Plagiarism

May 23, 2006 19:06

So here's a good question: what's the line between plagiarism and good referencing?

A few articles caught my eyes:
http://www.plagiarismtoday.com/?p=238
http://irwebreport.blogsome.com/2006/05/09/we-need-a-new-definition-of-plagiarism/
http://www.nevillehobson.com/2006/05/09/no-compassion-for-plagiarists/
http://www.boston.com/business/articles/2006/05/08/online_plagiarism_strikes_blog_world/?rss_id=Boston+Globe+--+Business+News
I'm thinking that the "gray area" mentioned (in "plagiarism today") is one I quite often stray into. I know that I quote extensively, and the ratio of quotation to personally-generated content is often quite high. On the other hand, much of what I comment about is political, and I do tend to quote from multiple sources for various reasons.

Now, that said, I doubt that I'm guilty of plagiarism (plagiarism is passing another's work off as your own), because I always try to attribute (usually with a URL, and sometimes also with a name).

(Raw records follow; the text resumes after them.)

Lemma short_text_is_never_valid_witness :
  exists d,
    processDocument Date_parse_none config "doc.jpg" "doc.jpg" servicesPoor = Resolved d
    /\ doc_isValid d = false /\ doc_fraudRisk d <> low.
Proof.
  eexists. split.
  - vm_compute. reflexivity.
  - apply (short_text_is_never_valid Date_parse_none config
             "doc.jpg"%string "doc.jpg"%string servicesPoor).
    + vm_compute. reflexivity.
    + cbn. lia.
Defined.

Lemma valid_exactly_when_low_risk_witness :
  exists d,
    processDocument Date_parse_none config "doc.jpg" "doc.jpg" servicesClean = Resolved d
    /\ (doc_isValid d = true <-> doc_fraudRisk d = low).
Proof.
  eexists. split.
  - vm_compute. reflexivity.
  - apply (valid_exactly_when_low_risk Date_parse_none config
             "doc.jpg"%string "doc.jpg"%string servicesClean).
    + vm_compute. reflexivity.
    + reflexivity.
Defined.

Lemma high_risk_needs_forgery_or_invalid_format_witness :
  exists d,
    processDocument Date_parse_none config "doc.jpg" "doc.jpg" servicesPoor = Resolved d
    /\ (isForgery (doc_forgeryAnalysis d) = true
        \/ bd_formatValidation (doc_confidenceBreakdown d) = 0.3%float).
Proof.
  eexists. split.
  - vm_compute. reflexivity.
  - apply (high_risk_needs_forgery_or_invalid_format Date_parse_none config
             "doc.jpg"%string "doc.jpg"%string servicesPoor).
    + vm_compute. reflexivity.
    + reflexivity.
    + vm_compute. reflexivity.
Defined.

Lemma processDocument_failure_witness :
  processDocument Date_parse_none config "doc.jpg" "doc.jpg" servicesNoText
  = Rejected "Failed to process document with AI".
Proof.
  apply (proj1 (processDocument_failure Date_parse_none config
                  "doc.jpg"%string "doc.jpg"%string servicesNoText)).
  left. eexists. reflexivity.
Defined.

(* ================================================================== *)
(** * The validation routes *)
(* ================================================================== *)

Section UploadNames.
Local Open Scope string_scope.

Lemma sanitizedName_length (name : string) :
  String.length (sanitizedName name) = String.length name.
Proof. induction name as [|c s IH]; cbn; [reflexivity | now rewrite IH]. Qed.

(** Every code unit of the result is a letter, a digit, a dot, a hyphen or
    an underscore. *)
Lemma sanitizedName_chars (name : string) :
  countChars (fun c => negb (isNameChar c || Ascii.eqb c "_"%char))
             (sanitizedName name) = 0%nat.
Proof.
  induction name as [|c s IH]; cbn [sanitizedName countChars]; [reflexivity|].
  rewrite IH. destruct (isNameChar c) eqn:E.
  - rewrite E. reflexivity.
  - reflexivity.
Qed.

Lemma sanitizedName_idempotent (name : string) :
  sanitizedName (sanitizedName name) = sanitizedName name.
Proof.
  induction name as [|c s IH]; cbn [sanitizedName]; [reflexivity|].
  rewrite IH. destruct (isNameChar c) eqn:E; [now rewrite E | reflexivity].
Qed.

Lemma sanitizedName_append (s t : string) :
  sanitizedName (s ++ t) = sanitizedName s ++ sanitizedName t.
Proof. induction s as [|c s IH]; cbn; [reflexivity | now rewrite IH]. Qed.

(** Only name characters change under [toLowerCase]. *)
Lemma toLowerCase_ascii_name (c : ascii) :
  isNameChar c = false -> toLowerCase_ascii c = c.
Proof. destruct c as [[] [] [] [] [] [] [] []]; vm_compute; congruence. Qed.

I have a question, though, and it's important to me (and maybe to others): how much of a quotation is enough, and how much is too much? The other day, for example, I quoted extensively an article on the right to petition. On the one hand, I was trying to convey the necessary points to understand his point of view, and on the other, I was trying to neither fill my own blog with blather nor steal his content. Walking that line is hard, because very often, when you're quoting someone, that someone has said something so well that it's hard for you to restate it any better than they did. Putting a URL in and saying "Read that" is next to useless; there's got to be some reason to say "read that" - and a quote, of a paragraph or two, seems the easiest way to convey the nature of the content. But is it right for me to do that? "Fair use" law lets me quote to a small degree, but where is that line drawn? No matter where it's drawn, I suspect I've wandered across it more than perhaps I should have.

Hmmm. Something I need to think about.